Taxing chasm: Corporates fail to tally with statutory rates
The divergence between effective corporate tax rate and statutory tax rate resulting in an erosion in the tax base was a point well brought out by Kelkar in his report on direct taxes presented two years ago.
A sample of 2,585 companies in 2001-02 showed an effective tax rate of 21.9% against the statutory rate of 39.55%, even after factoring in the minimum alternate tax on zero tax companies. This has been amplified in the report by the task force on the implementation of the FRBM (see table). The Kelkar panel on direct taxes had also made out a case for aligning taxable income with book profits, saying that the divergence between the two undermines corporate governance.
To do this, tax incentives would need to be knocked off and depreciation allowances rationalized. The policy prescription has again been endorsed by the FRBM task force. The thrust of corporate tax reform is to reduce the general rate of depreciation for plant and machinery from 25% to 15%, abolish all tax incentives for new units and lower the corporate tax rate from 35.875% to 30%.
With cenvat credit fully allowed for capital goods in the first year, internal accruals from depreciation are projected to improve after the roll out of the state VAT. The task force reckons that the lowering of corporate tax rate would translate into increased retained earnings which can be used to finance modernisation plans.
It has also voted against fresh tax incentives and reviving sunset clauses – those with a predetermined date of expiry. A beginning has been made this year with the complete phase out of 80 HHC. At the same time, however, more relief has been provided through accelerated depreciation benefits in this budget to bolster manufacturing sector investments. A flip flop in policy measures would only make it tougher for the government to achieve the goal of fiscal policy consolidation committed under the FRBM is the subtle message.

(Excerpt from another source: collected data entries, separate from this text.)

(** * MeetNote: the extension's recording session

    A shallow embedding of [chrome-extension/background.js] (the service
    worker that owns [recordingState]) and of [chrome-extension/popup.js]
    (the popup that talks to it, with its account forms).

    The JavaScript functions are written as programs of a small free monad
    [Prog]: a program is a tree whose nodes are the operations the source
    performs on its surroundings (the module-level variable, the [chrome.*]
    API, [fetch], [console], [Date.now]) and whose leaves are a normal
    return or a thrown error.  [try]/[catch] is a function on such trees.
    A program is run against an environment [Env] that fixes what the
    platform answers (the stored token, the behaviour of the network, the
    outcome of tab capture), producing the final [recordingState] and the
    trace of platform calls.

    [run] executes one handler from its call to the settlement of its
    promise.  [Background.schedule] lets handlers be parked at their
    awaits and interleave, as they do on the JavaScript event loop. *)

From Stdlib Require Import ZArith QArith String List Bool Lia DecimalString.
Import ListNotations.

Local Open Scope string_scope.
Local Open Scope Z_scope.

Set Implicit Arguments.

(** ** JavaScript values *)

(** The values that flow through the session: ids, tokens and tab handles
    are numbers or strings, or are missing ([null] / [undefined]). *)
Inductive JsVal : Type :=
| JUndefined
| JNull
| JNum (n : Z)
| JStr (s : string).

(** ToBoolean, as used by [!x], [if (x)] and [||]. *)
Definition truthy (v : JsVal) : bool :=
  match v with
  | JUndefined | JNull => false
  | JNum n => negb (n =? 0)
  | JStr s => negb (s =? "")%string
  end.

(** ToString, as used by a template literal. *)
Definition js_to_string (v : JsVal) : string :=
  match v with
  | JUndefined => "undefined"
  | JNull => "null"
  | JNum n => NilZero.string_of_int (Z.to_int n)
  | JStr s => s
  end.

(** Numbers of the highlight arithmetic: a rational or [NaN].  Rounding of
    double precision is not modelled. *)
Inductive JsNumber : Type :=
| NaN
| Num (q : Q).

(** ToNumber of a property that holds a millisecond count or is absent. *)
Definition to_number (v : option Z) : JsNumber :=
  match v with
  | None => NaN
  | Some t => Num (inject_Z t)
  end.

Definition js_sub (a b : JsNumber) : JsNumber :=
  match a, b with
  | Num x, Num y => Num (Qred (x - y))
  | _, _ => NaN
  end.

(** [Math.max(a, b)]: [NaN] as soon as one argument is. *)
Definition Math_max (a b : JsNumber) : JsNumber :=
  match a, b with
  | Num x, Num y => Num (if Qle_bool x y then y else x)
  | _, _ => NaN
  end.

(** [a / d] for a positive literal [d]. *)
Definition js_div (a : JsNumber) (d : positive) : JsNumber :=
  match a with
  | Num x => Num (Qred (x / inject_Z (Zpos d)))
  | NaN => NaN
  end.

Record JsError : Type := mkError {
  err_name : string;
  err_message : string
}.

(** [new Error(message)] *)
Definition Error (message : string) : JsError := mkError "Error" message.

Definition TypeError (message : string) : JsError := mkError "TypeError" message.

(** The rejection reason of a fetch aborted by [AbortSignal.timeout]. *)
Definition TimeoutError : JsError :=
  mkError "TimeoutError" "signal timed out".

(** ** Platform data *)

(** A [Blob]: its bytes and its MIME type. *)
Record Blob : Type := mkBlob {
  blob_bytes : list Byte.byte;
  blob_type : string
}.

Definition blob_size (b : Blob) : Z := Z.of_nat (List.length (blob_bytes b)).

(** [new Blob(parts, { type })]: the parts' bytes, one after the other. *)
Definition new_Blob (parts : list Blob) (type : string) : Blob :=
  mkBlob (concat (map blob_bytes parts)) type.

(** A parsed JSON body, as far as the code looks into it. *)
Inductive Json : Type :=
| JsonNull
| JsonObject (fields : list (string * JsVal)).

Fixpoint lookup_field (name : string) (fields : list (string * JsVal)) : JsVal :=
  match fields with
  | [] => JUndefined
  | (k, v) :: rest => if (k =? name)%string then v else lookup_field name rest
  end.

Record HttpResponse : Type := mkResponse {
  resp_ok : bool;
  resp_json : JsError + Json   (* what [response.json()] settles to *)
}.

Inductive Body : Type :=
| NoBody
| MeetingJson (title platform meeting_url : string)
| HighlightJson (title : string) (start_time end_time : JsNumber)
| AudioForm (field : string) (blob : Blob) (filename : string).

Record Request : Type := mkRequest {
  req_url : string;
  req_method : string;
  req_headers : list (string * string);
  req_body : Body;
  req_signal : option Z     (* [AbortSignal.timeout(ms)], when given *)
}.

Record Tab : Type := mkTab {
  tab_id : Z;
  tab_url : option string
}.

(** A [MediaStream] and a [MediaRecorder] are handles. *)
Definition Stream : Type := nat.

Record Recorder : Type := mkRecorder {
  rec_stream : Stream;
  rec_mimeType : string
}.

(** What the network does with a request, left to itself. *)
Inductive NetBehaviour : Type :=
| Responds (after : Z) (r : HttpResponse)
| Fails (after : Z) (e : JsError)
| Hangs.

Definition hangs (nb : NetBehaviour) : bool :=
  match nb with
  | Hangs => true
  | _ => false
  end.

(** [fetch] under an optional [AbortSignal.timeout(ms)]: the elapsed time
    and the settlement, or [None] when the promise never settles. *)
Definition settle (signal : option Z) (nb : NetBehaviour)
  : option (Z * (JsError + HttpResponse)) :=
  match signal, nb with
  | None, Responds t r => Some (t, inr r)
  | None, Fails t e => Some (t, inl e)
  | None, Hangs => None
  | Some ms, Responds t r =>
      if t <? ms then Some (t, inr r) else Some (ms, inl TimeoutError)
  | Some ms, Fails t e =>
      if t <? ms then Some (t, inl e) else Some (ms, inl TimeoutError)
  | Some ms, Hangs => Some (ms, inl TimeoutError)
  end.

(** ** Programs *)

Section Programs.

(** [E X]: an operation whose answer has type [X]. *)
Variable E : Type -> Type.

(** [Fork child k]: [child] is an [async] function called without
    [await]; the caller goes on with [k] and never sees how [child]
    ends. *)
Inductive Prog (A : Type) : Type :=
| Ret (a : A)
| Throw (e : JsError)
| Vis (X : Type) (o : E X) (k : X -> Prog A)
| Fork (child : Prog unit) (k : Prog A).

Arguments Ret {A} a.
Arguments Throw {A} e.
Arguments Vis {A X} o k.
Arguments Fork {A} child k.

Fixpoint bind {A B : Type} (p : Prog A) (f : A -> Prog B) : Prog B :=
  match p with
  | Ret a => f a
  | Throw e => Throw e
  | Vis o k => Vis o (fun x => bind (k x) f)
  | Fork child k => Fork child (bind k f)
  end.

(** [try { p } catch (error) { h error }] *)
Fixpoint try_catch {A : Type} (p : Prog A) (h : JsError -> Prog A) : Prog A :=
  match p with
  | Ret a => Ret a
  | Throw e => h e
  | Vis o k => Vis o (fun x => try_catch (k x) h)
  | Fork child k => Fork child (try_catch k h)
  end.

Definition call {X : Type} (o : E X) : Prog X := Vis o (fun x => Ret x).

(** A settlement that is a rejection or a thrown error becomes a throw. *)
Definition lift {X : Type} (r : JsError + X) : Prog X :=
  match r with
  | inl e => Throw e
  | inr x => Ret x
  end.

(** [f();] for an [async] function [f]. *)
Definition detached (p : Prog unit) : Prog unit := Fork p (Ret tt).

(** How a run of a program ends. *)
Inductive Outcome (A : Type) : Type :=
| Returned (a : A)
| Threw (e : JsError)
| Blocked.          (* an awaited promise never settles *)

Arguments Returned {A} a.
Arguments Threw {A} e.
Arguments Blocked {A}.

Section Run.

Variable W : Type.

(** The answer of the surroundings to one operation and the world
    after it; [None] when no answer ever comes. *)
Variable perform : forall X : Type, E X -> W -> option (X * W).

(** The world in which a program waits forever on [o]. *)
Variable stuck : forall X : Type, E X -> W -> W.

(** A program run from its call to the settlement of its promise.  A
    forked child is run in place, to its end, before its caller goes
    on; however the child ends, the caller goes on. *)
Fixpoint run {A : Type} (p : Prog A) (w : W) : Outcome A * W :=
  match p with
  | Ret a => (Returned a, w)
  | Throw e => (Threw e, w)
  | Vis o k =>
      match perform o w with
      | Some (x, w') => run (k x) w'
      | None => (Blocked, stuck o w)
      end
  | Fork child k => run k (snd (run child w))
  end.

End Run.

End Programs.

Arguments Ret {E A} a.
Arguments Throw {E A} e.
Arguments Vis {E A X} o k.
Arguments Fork {E A} child k.
Arguments bind {E A B} p f.
Arguments try_catch {E A} p h.
Arguments call {E X} o.
Arguments lift {E X} r.
Arguments detached {E} p.
Arguments run {E W} perform stuck {A} p w.
Arguments Returned {A} a.
Arguments Threw {A} e.
Arguments Blocked {A}.

Declare Scope prog_scope.
Delimit Scope prog_scope with prog.
Notation "x <- p ;; q" := (bind p (fun x => q))
  (at level 61, p at next level, right associativity) : prog_scope.
Notation "p ;; q" := (bind p (fun _ => q))
  (at level 61, right associativity) : prog_scope.

(** ** background.js *)

Module Background.

Local Open Scope prog_scope.

(** *** Constants and state (background.js, lines 6-18) *)

Definition API_BASE_URL : string := "https://meetnote-backend.onrender.com".
Definition CHUNK_DURATION : Z := 5000.

(** The object held by the module-level variable [recordingState].  The
    first five fields are the properties of the object literal.
    [startTime] is the property that [createHighlight] reads: neither
    object literal of the file defines it and no statement assigns it, so
    it is [None] (a read yields [undefined]) unless a state is built by
    hand. *)
Record RecordingState : Type := mkState {
  isRecording : bool;
  meetingId : JsVal;
  audioChunks : list Blob;
  mediaRecorder : option Recorder;
  currentTab : JsVal;
  startTime : option Z
}.

(** The object literal of lines 12-18, and again of lines 190-196. *)
Definition initialState : RecordingState :=
  mkState false JNull [] None JNull None.

Definition set_isRecording (b : bool) (rs : RecordingState) : RecordingState :=
  mkState b (meetingId rs) (audioChunks rs) (mediaRecorder rs) (currentTab rs)
          (startTime rs).
(** X11.  [transferToEffect] sends exactly two writes to the uniform
    buffer, the light data first and the direction second, both under the
    given light index: the data are the effective position and the
    exponent, the direction is the normalized effective direction and
    cos (angle * 0.5).  Effective means resolved by the parent transform
    when there is one, and the light's own position and direction
    otherwise. *)
Theorem transferToEffect_uniform_writes (w : World) (effect : nat)
    (lightIndex : string) :
  let s := this w in
  let p := match resolve s with Some (p, _) => p | None => position s end in
  let d := match resolve s with Some (_, d) => d | None => direction s end in
  let n := Vector3.Normalize d in
  _uniformBuffer (exec (transferToEffect resolve effect lightIndex) w)
  = _uniformBuffer w ++
    [updateFloat4 "vLightData" (x p) (y p) (z p) (exponent s) lightIndex;
     updateFloat4 "vLightDirection" (x n) (y n) (z n)
                  (cos (_angle s * 0.5)) lightIndex].
Proof.
  cbv zeta. unfold exec. rewrite transferToEffect_world.
  cbn [_uniformBuffer]. unfold effective.
  destruct (resolve (this w)) as [[p d]|]; reflexivity.
Qed.

(** X12.  The direction [transferToEffect] packages has length one whenever
    the effective direction is not the zero vector; a zero direction is
    packaged as it is, as three zeros. *)
Theorem packaged_direction_is_normalized (w : World) (effect : nat)
    (lightIndex : string) :
  let d := snd (effective resolve (this w)) in
  exists a b c k : R,
    last (_uniformBuffer (exec (transferToEffect resolve effect lightIndex) w))
         create
    = updateFloat4 "vLightDirection" a b c k lightIndex /\
    (d <> Vector3.Zero -> a * a + b * b + c * c = 1) /\
    (d = Vector3.Zero -> a = 0 /\ b = 0 /\ c = 0).
Proof.
  cbv zeta. unfold exec. rewrite transferToEffect_world.
  cbn [_uniformBuffer]. rewrite last_of_two_appended.
  do 4 eexists. split; [reflexivity|]. split.
  - intros Hd. exact (Normalize_is_unit _ Hd).
  - intros Hd. rewrite Hd.
    unfold Vector3.Normalize, Vector3.Zero.
    destruct (Req_dec_T _ 0); entries; repeat split; try reflexivity;
      unfold Rdiv; apply Rmult_0_l.
Qed.

(** X13.  [transferToEffect] binds the current contents of the texture
    matrix under the name "textureMatrix" followed by the light index, and
    binds the projected texture under "projectionLightSampler" followed by
    the light index only when the light has one: without a projected
    texture the matrix is the only call the effect receives. *)
Theorem transferToEffect_effect_calls (w : World) (effect : nat)
    (lightIndex : string) :
  effects (exec (transferToEffect resolve effect lightIndex) w)
  = effects w ++
    setMatrix effect ("textureMatrix" ++ lightIndex) (read_textureMatrix w)
    :: match projectedLightTexture (this w) with
       | Some t =>
           [setTexture effect ("projectionLightSampler" ++ lightIndex) t]
       | None => []
       end.
Proof.
  unfold exec. rewrite transferToEffect_world. reflexivity.
Qed.

(** X14.  When the angle is changed and the light is packaged without a
    call of [computeTextureMatrix] in between, the uniforms carry the
    cosine of half the new angle while the matrix bound to the effect is
    still the one the light held before the change. *)
Theorem angle_change_is_packaged_with_old_matrix (w : World) (v : R)
    (effect : nat) (lightIndex : string) :
  let w' := exec (set_angle v ;;
                  transferToEffect resolve effect lightIndex) w in
  (exists a b c : R,
     last (_uniformBuffer w') create
     = updateFloat4 "vLightDirection" a b c (cos (v / 2)) lightIndex) /\
  exists rest,
    effects w'
    = effects w ++
      setMatrix effect ("textureMatrix" ++ lightIndex) (read_textureMatrix w)
      :: rest.
Proof.
  cbv zeta.
  assert (H1 : set_angle v w = Normal tt (exec (set_angle v) w))
    by (destruct w; reflexivity).
  erewrite exec_then; [|exact H1|apply transferToEffect_world].
  cbn [_uniformBuffer effects]. split.
  - rewrite last_of_two_appended. do 3 eexists.
    replace (v / 2) with (_angle (this (exec (set_angle v) w)) * 0.5)
      by (destruct w; cbn; lra).
    reflexivity.
  - eexists. destruct w as [s h c ub eff]. reflexivity.
Qed.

The task force has, in fact, pitched for accepting its recommendations as a package. Two alternative sets of policy measures have been prescribed. If the government opts for the first one, units which start operations after September 1, 2004 will not be entitled to the graded tax holiday for goods and services exported from STPs etc (10 A and 10 B of the Income Tax Act) and incentives for backward area development and infrastructure (Section 80 IA and 80 IB).

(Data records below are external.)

Definition Device_Device (uninit : MotorVal.t) (s : SDL)
    (controller : SDL_GameController) (index : Z) : Device :=
  Device_build (List.length named_buttons) (List.length named_trigger_axis)
               (List.length named_stick_axis) (List.length named_motors)
               uninit s controller index.

Definition Device_GetName (d : Device) : string := m_name d.
Definition Device_GetSource : string := "SDL_gamecontroller".
Definition Device_GetPreferredId (d : Device) : option Z := Some (m_index d).
Definition Device_GetSortPriority : Z := -1.
Definition Device_GetSDLJoystick (d : Device) : SDL_Joystick := m_joystick d.

(** ** The world: driver, host registry, file-scope statics *)

Inductive SDL_Hint : Set :=
| SDL_HINT_JOYSTICK_HIDAPI_PS4_RUMBLE
| SDL_HINT_JOYSTICK_HIDAPI_PS5_RUMBLE
| SDL_HINT_GAMECONTROLLER_USE_BUTTON_LABELS
| SDL_HINT_JOYSTICK_HIDAPI_JOY_CONS.

(** Calls on the collaborators, in the order they are made. *)
Inductive Effect : Set :=
| Call_ERROR_LOG (msg : string)
| Call_SDL_SetHint (name : SDL_Hint) (value : string)
| Call_SDL_Quit
| Call_SDL_GameControllerUpdate
| Call_SDL_GameControllerRumble (gc : SDL_GameController) (low high : Z) (duration_ms : Z)
| Call_SDL_PushEvent (e : SDL_Event)
| Call_AddDevice (d : Device)
| Call_RemoveDevice (which : Z)
| Call_PlatformPopulateDevices
| Call_s_init_event_Set.

(** Modelled from the spec: a device held by the host registry is one of
    this backend's adapters, or a device of another source
    ([dynamic_cast<const Device*>] is null on it). *)
Inductive CoreDevice : Set :=
| SDL_GC_Device (d : Device)
| OtherDevice (source : string).

Definition CoreDevice_GetSource (c : CoreDevice) : string :=
  match c with
  | SDL_GC_Device _ => Device_GetSource
  | OtherDevice source => source
  end.

(** Modelled from the spec: the host registry [g_controller_interface]
    (ControllerInterface.h is not part of the sources at hand); it owns the
    live device list and may be "not yet accepting devices". *)
Record ControllerInterface : Set := {
  ci_accepting : bool;
  ci_devices : list CoreDevice
}.

(** [std::thread]: default-constructed or joined, running the wait loop, or
    returned from its body and not joined yet. *)
Inductive Thread : Set := NotStarted | InWaitLoop | Finished.

Definition joinable (t : Thread) : bool :=
  match t with
  | NotStarted => false
  | InWaitLoop | Finished => true
  end.
(** * Notion-to-Google-Drive exporter: batch engine and change detection

    A shallow embedding of [batchProcessor.js], [differentialExporter.js],
    [notionAPI.js], [setting.js] and the one-shot export of the main script,
    with the result sheet of [uiUtiles.js] and the string and list handling
    of [docsConvertor.js] and [imageProcessor.js].

    Conventions of the embedding.
    - The script-property store ([PropertiesService.getScriptProperties()])
      is a record with one optional field per key the scripts use.  A
      property text is represented by the value it denotes: the decimal text
      written by [n.toString()] and read by [parseInt] is a [nat]; a text
      written by [JSON.stringify] is [Encoded v]; any text that [JSON.parse]
      rejects is [Unparseable raw].
    - The services the scripts call ([UrlFetchApp], [DocumentApp]/[DriveApp],
      the settings sheet) are oracles gathered in [Env]; an oracle may raise.
      The clock reading ([new Date().toISOString()]) is an argument of each
      entry point.
    - [Logger.log] and the status-sheet decoration ([updateBatchStatusSheet])
      write nothing the scripts read back and are left out; alerts, the rows
      handed to the result sheet and the completion summary are kept in an
      event log.
    - Calls on [PropertiesService] and [ScriptApp] themselves are assumed not
      to raise. *)

From Stdlib Require Import ZArith List String Ascii Bool Lia.
From stdpp Require Import gmap strings list fin_maps.
Import ListNotations.
Open Scope string_scope.
Open Scope list_scope.
Open Scope nat_scope.

(** ** JavaScript values met in time stamps *)

Inductive JsVal :=
| JUndefined
| JNull
| JNum (z : Z)
| JStr (s : string).

(** [ToBoolean]. *)
Definition truthy (v : JsVal) : bool :=
  match v with
  | JUndefined | JNull => false
  | JNum z => negb (z =? 0)%Z
  | JStr s => negb (String.eqb s "")
  end.

Definition digit_of (c : ascii) : option Z :=
  let n := Z.of_nat (nat_of_ascii c) in
  if ((48 <=? n) && (n <=? 57))%Z then Some (n - 48)%Z else None.

Fixpoint digits_value (acc : Z) (s : string) : option Z :=
  match s with
  | EmptyString => Some acc
  | String c rest =>
      match digit_of c with
      | Some d => digits_value (10 * acc + d)%Z rest
      | None => None
      end
  end.

(** [StringToNumber] on the integer literals; [None] is NaN.  The empty
    string is 0.  Other numeric spellings (fractions, exponents, hexadecimal,
    surrounding blanks) do not occur in the time stamps handled here and are
    read as NaN. *)
Definition StringToNumber (s : string) : option Z :=
  match s with
  | EmptyString => Some 0%Z
  | String "-"%char (String c r) => Z.opp <$> digits_value 0 (String c r)
  | String "+"%char (String c r) => digits_value 0 (String c r)
  | _ => digits_value 0 s
  end.

(** [ToNumber]; [None] is NaN. *)
Definition ToNumber (v : JsVal) : option Z :=
  match v with
  | JUndefined => None
  | JNull => Some 0%Z
  | JNum z => Some z
  | JStr s => StringToNumber s
  end.

(** The relational operator [a < b]: two strings are compared by code unit,
    anything else after [ToNumber], and a NaN operand makes it false. *)
Definition js_lt (a b : JsVal) : bool :=
  match a, b with
  | JStr x, JStr y => String.ltb x y
  | _, _ =>
      match ToNumber a, ToNumber b with
      | Some x, Some y => (x <? y)%Z
      | _, _ => false
      end
  end.

(** [a || b]. *)
Definition js_or (a b : JsVal) : JsVal := if truthy a then a else b.

(** ** Notion pages and processing results *)

Record NotionProperty := mkProperty {
  prop_type : string;
  prop_title : list string   (* plain_text of the entries of [prop.title] *)
}.

Record Page := mkPage {
  page_id : string;
  last_edited_time : JsVal;
  properties : list (string * NotionProperty)
}.

(** The content of a page is opaque to the engine. *)
Definition Blocks := list string.

Inductive Status := Processing | Success | Fail | Skipped.

Definition Status_eqb (a b : Status) : bool :=
  match a, b with
  | Processing, Processing | Success, Success | Fail, Fail | Skipped, Skipped => true
  | _, _ => false
  end.

Record Result := mkResult {
  pageId : string;
  pageTitle : string;
  status : Status;
  message : string;
  timestamp : string;
  fileId : option string
}.

(** An entry of the [processedPages] object of the differential export. *)
Record PageInfo := mkPageInfo {
  lastModified : JsVal;
  docId : option string;
  title : string
}.

(** ** Raising computations *)

Inductive Exc (A : Type) :=
| Ok (a : A)
| Raise (msg : string).
Arguments Ok {A} a.
Arguments Raise {A} msg.

(** ** The script-property store *)

Inductive JsonText (A : Type) :=
| Unparseable (raw : string)
| Encoded (a : A).
Arguments Unparseable {A} raw.
Arguments Encoded {A} a.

Existing units will continue to get the benefits. It has also suggested scrapping the present distinction between unabsorbed depreciation and business losses and allowing such losses to be carried forward indefinitely. The idea is to encourage long gestation projects. Scrapping the 2.5% surcharge on corporate tax, retaining dividend distribution tax of 12.5% on companies and continuing the exemption of long-term capital gains on equity are dovetailed in the first package.